Why shouldn't I use PyPy over CPython if PyPy is 6.3 times faster?

NOTE: PyPy is more mature and better supported now than it was in 2013, when this question was asked. Avoid drawing conclusions from out-of-date information.

  1. PyPy, as others have been quick to mention, has tenuous support for C extensions. It has support, but typically at slower-than-Python speeds and it's iffy at best. Hence a lot of modules simply require CPython. PyPy doesn't support numpy. Some extensions are still not supported (Pandas, SciPy, etc.), take a look at the list of supported packages before making the change. Note that many packages marked unsupported on the list are now supported.
  2. Python 3 support is experimental at the moment. has just reached stable! As of 20th June 2014, PyPy3 2.3.1 - Fulcrum is out!
  3. PyPy sometimes isn't actually faster for "scripts", which a lot of people use Python for. These are the short-running programs that do something simple and small. Because PyPy is a JIT compiler its main advantages come from long run times and simple types (such as numbers). PyPy's pre-JIT speeds can be bad compared to CPython.
  4. Inertia. Moving to PyPy often requires retooling, which for some people and organizations is simply too much work.

Those are the main reasons that affect me, I'd say.
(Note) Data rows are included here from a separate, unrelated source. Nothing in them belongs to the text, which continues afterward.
(* ===== verification/CmdDispatch.v ===== *)
(** * What a command workflow delivers

    HandleCmd on the in-process runtime, whether each of its goroutines runs when
    it is started or when it is waited for.
    [BusLaws] states what the bus relies on, for the stream of the command:
    [stream] is its envelopes, [stateOf] its state, [calls] the calls the
    subscribers received and [rows] the subscriber DLQ, where [enc] is the form
    a row is stored in. *)
From S2P Require Import Prelude Errors Streams Events Store Aggregate PathMatch CmdWorkflow CmdRuntimes.
Import CmdWorkflow Bus.

(** ** Buses built with Register *)
Section Registered.
Context {W S C E : Type}.

(** What Register checks. *)
Definition registrable (s : Subscriber W S C E) : Prop :=
  Name s <> "" /\ is_Some (Handle s) /\
  (OnExhausted s = Compensate -> is_Some (CompensateFn s) /\ Mode s = Sync).

Lemma Register_Ok (b b' : Workflow W S C E) s :
  Register b s = Ok b' ->
  registrable s /\ Name s ∉ (Name <$> subscribers b) /\
  b' = mkWorkflow (runner b) (store b) (wf b) (codec b) (subscribers b ++ [s]) (dlq b) (asyncSend b).
Proof.
  unfold Register, registrable. case_bool_decide as Hn; [done|]. destruct (Handle s) eqn:Hh; [|done].
  destruct (OnExhausted s) eqn:Hp, (CompensateFn s) eqn:Hc, (Mode s) eqn:Hm; try done;
    (case_bool_decide as Hd; [done|]); intros [= <-]; split_and!; try done; intros; split; by try eexists.
Qed.

Lemma With_Ok subs : forall b b' : Workflow W S C E, With b subs = Ok b' ->
  NoDup (Name <$> subscribers b) ->
  Forall registrable subs /\ NoDup (Name <$> (subscribers b ++ subs)) /\
  b' = mkWorkflow (runner b) (store b) (wf b) (codec b) (subscribers b ++ subs) (dlq b) (asyncSend b).
Proof.
  induction subs as [|s subs IH]; intros b b' H Hnd; simpl in H.
  { injection H as <-. rewrite app_nil_r. split_and!; [by constructor|done|by destruct b]. }
  destruct (Register b s) as [b1|e] eqn:Hr; [|done]. apply Register_Ok in Hr as (Hreg & Hni & ->).
  apply IH in H as (HF & Hnd' & ->); simpl in *.
  - rewrite <- app_assoc in *. split_and!; [by constructor|done|done].
  - rewrite fmap_app. apply NoDup_app. split_and!; [done| |apply NoDup_singleton].
    intros x Hx Hs%list_elem_of_singleton. by subst x.
Qed.
End Registered.

(** A call a subscriber received, and whether it succeeded. *)
Record Call (S E : Type) := mkCall {
  c_sub : string;
  c_envs : list Envelope.t;
  c_state : S;
  c_events : list E;
  c_ok : bool
}.
Arguments mkCall {_ _} _ _ _ _ _.
Arguments c_sub {_ _} _.
Arguments c_ok {_ _} _.

(** An envelope as it comes out of the journal. *)
Definition unchained (e : Envelope.t) : Envelope.t := fromWire (toWire e).

Section Laws.
Context {W S C E R : Type} (ok : W -> Prop) (stream : W -> list Envelope.t) (stateOf : W -> S -> Prop)
  (calls : W -> list (Call S E)) (rows : W -> gmap (string * string * string) R) (enc : SubscriberDLQRow -> R)
  (sid : StreamID.t).

(** The stream and its state are as they were. *)
Definition same (w w' : W) : Prop :=
  ok w' /\ stream w' = stream w /\ (forall s, stateOf w s -> stateOf w' s).

Definition silent {A} (m : M W A) : Prop :=
  forall w w' x, ok w -> m w = (w', x) -> same w w' /\ calls w' = calls w /\ rows w' = rows w.

Definition dlq_key (row : SubscriberDLQRow) : string * string * string :=
  (sr_SubscriberName row, sr_TenantID row, default "" (head (sr_EventIDs row))).
(* ===== verification/PgStream.v ===== *)
(** * Streams in the Postgres store

    The rows of a stream in version order and the envelopes they decode to.
    Append on a gap-free stream extends it at the end and keeps it gap free;
    events whose columns survive the server's types (microseconds, JSONB) are
    read back as they were appended and continue the hash chain. *)
From S2P Require Import Prelude Errors Streams Sharding Events Chain Store Sql PgDB PgQueries PgStore PgIsolation PgFacts.
Import Pg Postgres.

(** encoding/json gives back a struct of valid UTF-8 strings through JSONB. *)
Definition actor_utf8 (a : actorJSON) : Prop :=
  utf8_valid (aj_Principal a) = true /\ utf8_valid (aj_OnBehalfOf a) = true /\
  utf8_valid (aj_APIKeyID a) = true /\
  map_Forall (fun k v => utf8_valid k = true /\ utf8_valid v = true) (aj_Attributes a).

Class PgLaws (PP : PgPrims) := {
  pg_actor_roundtrip : forall x s j, actor_utf8 x -> pg_marshal_actor x = Ok s ->
    pg_jsonb s = Ok j -> j <> "" /\ pg_unmarshal_actor j = Ok x
}.

Definition actor_json (x : Actor.t) : actorJSON :=
  mkActorJSON (Actor.Kind x) (Actor.Principal x) (Actor.OnBehalfOf x) (Actor.APIKeyID x)
    (Actor.Attributes x).

(** JSON text that the JSONB column gives back as it is. *)
Definition json_normal {PP : PgPrims} (b : bytes) : Prop :=
  Q.opt_jsonb (nullable b) = Ok (nullable b).

(** An event whose columns can be read back: a UTF-8 actor, a time in whole
    microseconds, a uint32 schema version, JSON in the server's form. *)
Definition event_ok {PP : PgPrims} (ev : EventToAppend) : Prop :=
  actor_utf8 (actor_json (ea_Actor ev)) /\ pg_time (ea_OccurredAt ev) = ea_OccurredAt ev /\
  0 <= ea_SchemaVersion ev < 2 ^ 32 /\ json_normal (ea_PayloadJSON ev) /\ json_normal (ea_KeyRefs ev).

Lemma u32_i32 z : 0 <= z < 2 ^ 32 -> u32 (i32 z) = z.
Proof.
  intros Hz. unfold wrap_u, wrap_s. change (32 - 1) with 31.
  destruct (decide (z < 2 ^ 31)) as [H|H].
  - rewrite (Z.mod_small (z + _)) by lia. rewrite Z.mod_small; lia.
  - assert ((z + 2 ^ 31) mod 2 ^ 32 = z - 2 ^ 31) as ->.
    { symmetry. apply (Z.mod_unique _ _ 1); lia. }
    symmetry. apply (Z.mod_unique _ _ (-1)); lia.
Qed.

Section Stream.
Context {CP : ChainPrims} {CL : ChainLaws CP} {PP : PgPrims} {PL : PgLaws PP}.

Definition stream_of (d : DB) (sid : StreamID.t) : list Event :=
  Q.stream_rows (StreamID.Tenant sid) (StreamID.Canonical sid) d.

(** Versions 1 .. n without gaps. *)
Definition dense (d : DB) (sid : StreamID.t) : Prop :=
  ev_version <$> stream_of d sid = seqZ 1 (Z.of_nat (length (stream_of d sid))).

Lemma pg_event_version_small ex i :
  0 <= ex -> 0 <= i -> ex + i + 1 < 2 ^ 63 -> event_version ex i = ex + i + 1.
Proof.
  intros. unfold event_version.
  rewrite (i64_small ex), (i64_small (ex + i)), i64_small, u64_small by lia. done.
Qed.

Lemma row_for_columns sid ex i prev gp ev h row :
  row_for sid ex i prev gp ev h row ->
  0 <= ex -> 0 <= i -> ex + i + 1 < 2 ^ 63 ->
  Q.in_stream (StreamID.Tenant sid) (StreamID.Canonical sid) row = true /\
  ev_version row = ex + i + 1 /\ ev_global_position row = gp /\ ev_event_id row = ea_EventID ev.
Proof.
  intros (actor & json & pj & kr & now & _ & _ & _ & _ & _ & ->) Hex Hi Hb. simpl.
  rewrite pg_event_version_small, i64_small by lia. split_and!; try done.
  unfold Q.in_stream; simpl. rewrite !bool_decide_eq_true_2 by done. done.
Qed.

(** The columns of the new rows. *)
Lemma pg_appended_columns sid ex evs : forall i prev seq rows,
  0 <= ex -> 0 <= i -> ex + i + Z.of_nat (length evs) < 2 ^ 63 ->
  appended sid ex i prev seq evs rows ->
  Forall (fun r => Q.in_stream (StreamID.Tenant sid) (StreamID.Canonical sid) r = true) rows /\
  ev_version <$> rows = seqZ (ex + i + 1) (Z.of_nat (length evs)) /\
  ev_global_position <$> rows = seqZ (seq + 1) (Z.of_nat (length evs)) /\
  ev_event_id <$> rows = ea_EventID <$> evs.
Proof.
  induction evs as [|ev evs IH]; intros i prev seq [|row rows] Hex Hi Hb; cbn [appended]; try done.
  intros (h & Hr & Ha). simpl length in Hb.
  apply row_for_columns in Hr as (Hin & Hv1 & Hg1 & Hid1); [|lia..].
  destruct (IH (i + 1) h (seq + 1) rows) as (HF & Hv & Hg & Hid); [lia|lia|lia|done|].
  csimpl. rewrite Hv, Hg, Hid, Hv1, Hg1, Hid1.
  rewrite (seqZ_cons (ex + i + 1)), (seqZ_cons (seq + 1)) by lia.
  replace (Z.pred (Z.of_nat (S (length evs)))) with (Z.of_nat (length evs)) by lia.
  replace (ex + (i + 1) + 1) with (Z.succ (ex + i + 1)) by lia.
  replace (seq + 1 + 1) with (Z.succ (seq + 1)) by lia.
  split; [by constructor|done].
Qed.

Lemma pg_opt_bytes_nullable b : opt_bytes (nullable b) = b.
Proof. destruct b; [done|]. apply bytes_of_str_of_bytes. Qed.

Lemma pg_decode_encode_actor x s j :
  actor_utf8 (actor_json x) -> encodeActor x = Ok s -> pg_jsonb s = Ok j -> decodeActor j = Ok x.
Proof.
  intros Hu. unfold encodeActor. fold (actor_json x).
  destruct (pg_marshal_actor (actor_json x)) as [out|] eqn:Hm; [|done]. intros [= ->] Hj.
  destruct (pg_actor_roundtrip _ _ _ Hu Hm Hj) as [Hne Hun].
  unfold decodeActor. rewrite bool_decide_eq_false_2 by done. rewrite Hun. by destruct x.
Qed.

(** A new row decodes; with columns that survive, to an envelope that carries
    the event and continues the chain. *)
Lemma row_decodes sid ex i prev gp ev h row :
  row_for sid ex i prev gp ev h row ->
  StreamID.Validate sid = None -> event_ok ev ->
  0 <= ex -> 0 <= i -> ex + i + 1 < 2 ^ 63 -> 0 <= gp <= max_i64 ->
  exists e, rowToEnvelope row = Ok e /\ carries ev e /\ Chain.links prev e /\ Envelope.Hash e = h /\
    Envelope.TenantID e = StreamID.Tenant sid /\ Envelope.StreamID e = sid /\
    Envelope.Version e = ex + i + 1 /\ Envelope.GlobalPosition e = gp.
Proof.
  intros (actor & json & pj & kr & now & Hact & Hj & Hpj & Hkr & Hh & ->) Hv
    (Hu & Hocc & Hsv & Hpn & Hkn) Hex Hi Hb Hgp.
  unfold json_normal in *. rewrite Hpj in Hpn. rewrite Hkr in Hkn. injection Hpn as ->. injection Hkn as ->.
  unfold rowToEnvelope. cbn.
  rewrite (StreamID.Parse_Canonical sid Hv), (pg_decode_encode_actor _ _ _ Hu Hact Hj).
  rewrite pg_event_version_small in Hh |- * by lia. unfold max_i64 in Hgp.
  eexists. split; [reflexivity|]. cbn. rewrite Hocc, u32_i32 by done.
  rewrite i64_small, !u64_small by lia. rewrite !pg_opt_bytes_nullable.
  split_and!; done.
Qed.

Lemma pg_appended_envs sid ex evs : forall i prev seq rows,
  StreamID.Validate sid = None -> Forall event_ok evs ->
  0 <= ex -> 0 <= i -> ex + i + Z.of_nat (length evs) < 2 ^ 63 ->
  0 <= seq -> seq + Z.of_nat (length evs) <= max_i64 ->
  appended sid ex i prev seq evs rows ->
  exists envs, collect rows = Ok envs /\ Forall2 carries evs envs /\ Chain.chain_ok prev envs /\
    Envelope.Version <$> envs = seqZ (ex + i + 1) (Z.of_nat (length evs)) /\
    Envelope.GlobalPosition <$> envs = seqZ (seq + 1) (Z.of_nat (length evs)).
Proof.
  induction evs as [|ev evs IH]; intros i prev seq [|row rows] Hv Hok Hex Hi Hb Hs Hm; cbn [appended]; try done.
  - intros _. exists []. simpl. split_and!; constructor.
  - intros (h & Hr & Ha). apply Forall_cons in Hok as [Hok1 Hok].
    simpl length in Hb, Hm.
    destruct (row_decodes sid ex i prev (seq + 1) ev h row Hr)
      as (e & Hrow & Hc & Hl & Hhash & Ht & Hsid & Hver & Hgp); [try done; lia..|].
    destruct (IH (i + 1) h (seq + 1) rows)
      as (envs & Hcol & HF & Hch & Hvs & Hgs); [try done; lia..|].
    exists (e :: envs). unfold collect in *. cbn [mapR]. rewrite Hrow, Hcol.
    split; [done|]. split; [by constructor|]. split; [simpl; by rewrite Hhash|].
    csimpl. rewrite Hvs, Hgs, Hver, Hgp.
    rewrite (seqZ_cons (ex + i + 1)), (seqZ_cons (seq + 1)) by lia.
    replace (Z.pred (Z.of_nat (S (length evs)))) with (Z.of_nat (length evs)) by lia.
    replace (ex + (i + 1) + 1) with (Z.succ (ex + i + 1)) by lia.
    replace (seq + 1 + 1) with (Z.succ (seq + 1)) by lia.
    split_and!; done.
Qed.

(** ** How the stream evolves *)

Lemma pg_filter_version_nodup d seq t c :
  db_wf d seq -> NoDup (ev_version <$> List.filter (Q.in_stream t c) (events d)).
Proof.
  intros Hwf. pose proof (wf_version _ _ Hwf) as Hnd. revert Hnd. clear Hwf.
  induction (events d) as [|r l IH]; csimpl; [constructor|].
  intros [Hni Hnd]%NoDup_cons. destruct (Q.in_stream t c r) eqn:Hin; [|auto].
  csimpl. apply NoDup_cons. split; [|auto]. intros (r' & Hv & Hr')%list_elem_of_fmap.
  rewrite list_elem_of_In in Hr'. apply filter_In in Hr' as [Hr' Hin'].
  rewrite <- list_elem_of_In in Hr'. apply Hni. apply list_elem_of_fmap. exists r'. split; [|done].
  unfold Q.in_stream in *. bool_to_prop. unfold version_key. congruence.
Qed.

Lemma pg_stream_rows_elem d t c r :
  r ∈ Q.stream_rows t c d <-> r ∈ events d /\ Q.in_stream t c r = true.
Proof.
  unfold Q.stream_rows. rewrite order_by_perm, list_elem_of_In, filter_In, <- list_elem_of_In. done.
Qed.

(** Rows of stream [sid] above all its versions extend it at the end. *)
Lemma pg_stream_of_own d seq d' sid rows :
  db_wf d seq -> events d' = events d ++ rows ->
  Forall (fun r => Q.in_stream (StreamID.Tenant sid) (StreamID.Canonical sid) r = true) rows ->
  dense d sid ->
  ev_version <$> rows = seqZ (Z.of_nat (length (stream_of d sid)) + 1) (Z.of_nat (length rows)) ->
  stream_of d' sid = stream_of d sid ++ rows /\ dense d' sid.
Proof.
  intros Hwf He HF Hd Hv.
  assert (Hs : stream_of d' sid = stream_of d sid ++ rows).
  { unfold stream_of, Q.stream_rows. rewrite He, List.filter_app, (filter_all _ rows) by done.
    apply order_by_app; [by eapply pg_filter_version_nodup|by eapply seqZ_sorted|].
    intros x y Hx Hy.
    assert (Hkx : ev_version x ∈ ev_version <$> stream_of d sid).
    { apply list_elem_of_fmap_2. unfold stream_of, Q.stream_rows. by rewrite order_by_perm. }
    assert (Hky : ev_version y ∈ ev_version <$> rows) by by apply list_elem_of_fmap_2.
    rewrite Hd in Hkx. rewrite Hv in Hky. apply elem_of_seqZ in Hkx, Hky. lia. }
  split; [done|]. unfold dense. rewrite Hs, fmap_app, Hd, Hv, length_app, Nat2Z.inj_add.
  rewrite seqZ_app by lia. do 2 f_equal. lia.
Qed.

(** Streams other than [sid] do not change. *)
Lemma pg_stream_of_other d d' sid sid' rows :
  events d' = events d ++ rows ->
  Forall (fun r => Q.in_stream (StreamID.Tenant sid) (StreamID.Canonical sid) r = true) rows ->
  StreamID.Validate sid = None -> StreamID.Validate sid' = None -> sid' <> sid ->
  List.filter (Q.in_stream (StreamID.Tenant sid') (StreamID.Canonical sid')) rows = [] /\
  stream_of d' sid' = stream_of d sid'.
Proof.
  intros He HF Hv Hv' Hne.
  assert (Hn : List.filter (Q.in_stream (StreamID.Tenant sid') (StreamID.Canonical sid')) rows = []).
  { apply filter_none. eapply Forall_impl; [exact HF|]. intros r Hin. cbv beta in Hin.
    destruct (Q.in_stream (StreamID.Tenant sid') _ r) eqn:Hin'; [|done].
    unfold Q.in_stream in *. bool_to_prop. destruct Hne.
    apply StreamID.Canonical_inj; congruence. }
  split; [done|]. unfold stream_of, Q.stream_rows. f_equal.
  by rewrite He, List.filter_app, Hn, app_nil_r.
Qed.

(** A version that exists cannot be appended again. *)
Lemma pg_append_no_overwrite d d' seq seq' sid ex prev evs rows :
  db_wf d seq -> db_wf d' seq' -> events d' = events d ++ rows ->
  0 <= ex -> ex + Z.of_nat (length evs) < 2 ^ 63 ->
  appended sid ex 0 prev seq evs rows ->
  forall r, r ∈ stream_of d sid -> ~ (ex < ev_version r <= ex + Z.of_nat (length evs)).
Proof.
  intros Hwf Hwf' He Hex Hb Ha r Hr Hv.
  destruct (pg_appended_columns sid ex evs 0 prev seq rows) as (HF & Hvs & _); [lia|lia|lia|done|].
  assert (Hk : ev_version r ∈ ev_version <$> rows).
  { rewrite Hvs. apply elem_of_seqZ. lia. }
  apply list_elem_of_fmap in Hk as (r' & Hveq & Hr').
  rewrite Forall_forall in HF. specialize (HF r' Hr').
  apply pg_stream_rows_elem in Hr as [Hr Hin].
  pose proof (wf_version _ _ Hwf') as Hnd. rewrite He, fmap_app in Hnd.
  apply NoDup_app in Hnd as (_ & Hdisj & _).
  apply (Hdisj (version_key r)); [by apply list_elem_of_fmap_2|].
  apply list_elem_of_fmap. exists r'. split; [|done].
  unfold Q.in_stream in *. bool_to_prop. unfold version_key. congruence.
Qed.

Lemma pg_dense_elem d sid v :
  dense d sid -> 1 <= v <= Z.of_nat (length (stream_of d sid)) ->
  exists r, r ∈ stream_of d sid /\ ev_version r = v.
Proof.
  intros Hd Hv. assert (H : v ∈ ev_version <$> stream_of d sid).
  { rewrite Hd. apply elem_of_seqZ. lia. }
  apply list_elem_of_fmap in H as (r & -> & Hr). eauto.
Qed.

(** On a gap-free stream, rows for an expected version at most the current one
    were appended at the current version, and extend the stream there. *)
Lemma appended_dense d seq d' seq' sid ex prev evs rows :
  db_wf d seq -> db_wf d' seq' -> dense d sid ->
  0 <= ex <= Z.of_nat (length (stream_of d sid)) -> ex + Z.of_nat (length evs) < 2 ^ 63 ->
  evs <> [] -> appended sid ex 0 prev seq evs rows -> events d' = events d ++ rows ->
  ex = Z.of_nat (length (stream_of d sid)) /\
  stream_of d' sid = stream_of d sid ++ rows /\ dense d' sid.
Proof.
  intros Hwf Hwf' Hd Hex Hb Hne Ha He.
  assert (Heq : ex = Z.of_nat (length (stream_of d sid))).
  { destruct (decide (ex < Z.of_nat (length (stream_of d sid)))) as [Hlt|]; [exfalso|lia].
    destruct (pg_dense_elem _ _ (ex + 1) Hd) as (r & Hr & Hrv); [lia|].
    refine (pg_append_no_overwrite _ _ _ _ _ _ _ _ _ Hwf Hwf' He _ Hb Ha r Hr _); [lia|].
    destruct evs; [done|]. simpl. lia. }
  split; [done|].
  destruct (pg_appended_columns sid ex evs 0 prev seq rows) as (HF & Hvs & _); [lia|lia|lia|exact Ha|].
  apply (pg_stream_of_own d seq d' sid rows Hwf He HF Hd). rewrite Hvs, Heq.
  rewrite (pg_appended_length _ _ _ _ _ _ _ Ha). f_equal. lia.
Qed.
End Stream.
(* ===== verification/PgAggregate.v ===== *)
(** * The Postgres adapter as an es.Store

    [pg_store] collects the adapter methods into the interface of Store.v;
    [pg_store_laws] shows that it keeps the contract the aggregate runtime is
    verified against, for events whose columns survive the server's types.
    What happens to events whose columns do not survive is
    [lossy_columns_break_chain]. *)
From S2P Require Import Prelude Errors Streams Sharding Events Chain Store Sql PgDB PgQueries PgStore PgIsolation PgFacts PgStream.
Import Pg Postgres.

(** ** Readers *)
Section Read.
Context {CP : ChainPrims} {CL : ChainLaws CP} {PP : PgPrims} {PL : PgLaws PP}.
Context (O : Oracle) (dp : Deployment).

(** A transaction that runs one SELECT. *)
Lemma call_select {A B} t texts (f : DB -> res A) (post : res A -> res B) w w' r :
  call O dp (after (withTenantTx t (perform (select texts f))) post) w = (w', r) ->
  w_db w' = w_db w /\ w_seq w' = w_seq w /\
  exists x, r = post x /\
    (forall a, x = Ok a -> t <> "" /\ f (restrict (tenant_env dp t) (w_db w)) = Ok a).
Proof.
  unfold withTenantTx. case_bool_decide as Ht; cbn [after call].
  { intros [= <- <-]. do 2 (split; [done|]). eexists. by split; [done|]. }
  unfold run_tx, perform. cbn [run].
  destruct (o_fault O (w_tick w)). { intros [= <- <-]. do 2 (split; [done|]). by eexists. }
  destruct (o_fault O (w_tick (tick w))). { intros [= <- <-]. do 2 (split; [done|]). by eexists. }
  destruct (run_stmt O _ (select texts f) (tick (tick w))) as [w2 y] eqn:Hs.
  apply select_inv in Hs as (Hd & Hq & Hy). unfold of_res. simpl in Hd, Hq.
  destruct y as [b|e].
  - destruct (o_fault O (w_tick w2)) as [msg|].
    + destruct (o_lost O (w_tick w2)); intros [= <- <-]; simpl; (split; [done|]); (split; [done|]);
        eexists; by split; [done|].
    + intros [= <- <-]. simpl. split; [done|]. split; [done|]. exists (Ok b). split; [done|].
      intros c [= <-]. split; [done|]. by apply Hy.
  - intros [= <- <-]. simpl. split; [done|]. split; [done|]. by eexists.
Qed.

Lemma pg_stream_of_strict d seq sid :
  db_wf d seq -> StronglySorted (fun a b => ev_version a < ev_version b) (stream_of d sid).
Proof. intros Hwf. apply order_by_strict. by eapply pg_filter_version_nodup. Qed.
(* ===== verification/SqliteShred.v ===== *)
(** * Subject keys on SQLite (adapters/storage/sqlite/shred.go and its queries),
      and a Shredder on them with the in-process key store

    [sqlite_shred_laws] shows that the two stores keep the contract the
    Shredder is verified against. *)
From S2P Require Import Prelude Errors Streams Events Shred Kms Retention Chain GoTime Sql SqliteDB SqliteStore SqliteFacts.

(** ** Queries (shred.sql.go) *)
Module QK.
Section QK.
Context (O : Oracle).

(** A row of subject_keys with its key. *)
Notation KeyRec := (string * string * SubjectKeyRec)%type.

Definition GetSubjectKey (tenant subject : string) : M World KeyRec :=
  select O (fun d =>
    match subject_keys d !! (tenant, subject) with
    | None => Err (ESent ErrNoRows)
    | Some r => Ok ((tenant, subject), r)
    end).

(** ON CONFLICT keeps created_at and shredded_at. *)
Definition upsert_key (dek : bytes) (version : Z) (now : Time) (old : option SubjectKeyRec) : SubjectKeyRec :=
  match old with
  | None => mkSubjectKeyRec dek version (GoTime.strftime_now now) None
  | Some r => mkSubjectKeyRec dek version (sk_created_at r) (sk_shredded_at r)
  end.

Definition UpsertSubjectKey (tenant subject : string) (dek : bytes) (version : Z) : M World unit :=
  exec O (fun now => set_subject_keys (fun t =>
    <[(tenant, subject) := upsert_key dek version now (t !! (tenant, subject))]> t)).

Definition ForgetSubject (tenant subject : string) : M World unit :=
  exec O (fun now => set_subject_keys (alter (fun r =>
    mkSubjectKeyRec [] (sk_kek_version r) (sk_created_at r) (Some (GoTime.strftime_now now)))
    (tenant, subject))).

Definition is_stale (tenant : string) (version : Z) (x : KeyRec) : bool :=
  bool_decide (fst (fst x) = tenant) && (sk_kek_version (snd x) <? version) &&
  bool_decide (sk_shredded_at (snd x) = None).

Definition ListStaleSubjectKeys (tenant : string) (version maxRows : Z) : M World (list KeyRec) :=
  select O (fun d =>
    Ok (sql_limit maxRows (order_by_text (fun x : KeyRec => snd (fst x))
          (List.filter (is_stale tenant version) (map_to_list (subject_keys d)))))).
That site does not claim PyPy is 6.3 times faster than CPython. To quote:

The geometric average of all benchmarks is 0.16 or 6.3 times faster than CPython

This is a very different statement to the blanket statement you made, and when you understand the difference, you'll understand at least one set of reasons why you can't just say "use PyPy". It might sound like I'm nit-picking, but understanding why these two statements are totally different is vital.

To break that down:

  • The statement they make only applies to the benchmarks they've used. It says absolutely nothing about your program (unless your program is exactly the same as one of their benchmarks).

  • The statement is about an average of a group of benchmarks. There is no claim that running PyPy will give a 6.3 times improvement even for the programs they have tested.

  • There is no claim that PyPy will even run all the programs that CPython runs at all, let alone faster.

Because pypy is not 100% compatible, takes 8 gigs of ram to compile, is a moving target, and highly experimental, where cpython is stable, the default target for module builders for 2 decades (including c extensions that don't work on pypy), and already widely deployed.

Pypy will likely never be the reference implementation, but it is a good tool to have.

The second question is easier to answer: you basically can use PyPy as a drop-in replacement if all your code is pure Python. However, many widely used libraries (including some of the standard library) are written in C and compiled as Python extensions. Some of these can be made to work with PyPy, some can't. PyPy provides the same "forward-facing" tool as Python --- that is, it is Python --- but its innards are different, so tools that interface with those innards won't work.

As for the first question, I imagine it is sort of a Catch-22 with the first: PyPy has been evolving rapidly in an effort to improve speed and enhance interoperability with other code. This has made it more experimental than official.

I think it's possible that if PyPy gets into a stable state, it may start getting more widely used. I also think it would be great for Python to move away from its C underpinnings. But it won't happen for a while. PyPy hasn't yet reached the critical mass where it is almost useful enough on its own to do everything you'd want, which would motivate people to fill in the gaps.

I did a small benchmark on this topic. While many of the other posters have made good points about compatibility, my experience has been that PyPy isn't that much faster for just moving around bits. For many uses of Python, it really only exists to translate bits between two or more services. For example, not many web applications are performing CPU intensive analysis of datasets. Instead, they take some bytes from a client, store them in some sort of database, and later return them to other clients. Sometimes the format of the data is changed.

The BDFL and the CPython developers are a remarkably intelligent group of people and have a managed to help CPython perform excellent in such a scenario. Here's a shameless blog plug: http://www.hydrogen18.com/blog/unpickling-buffers.html . I'm using Stackless, which is derived from CPython and retains the full C module interface. I didn't find any advantage to using PyPy in that case.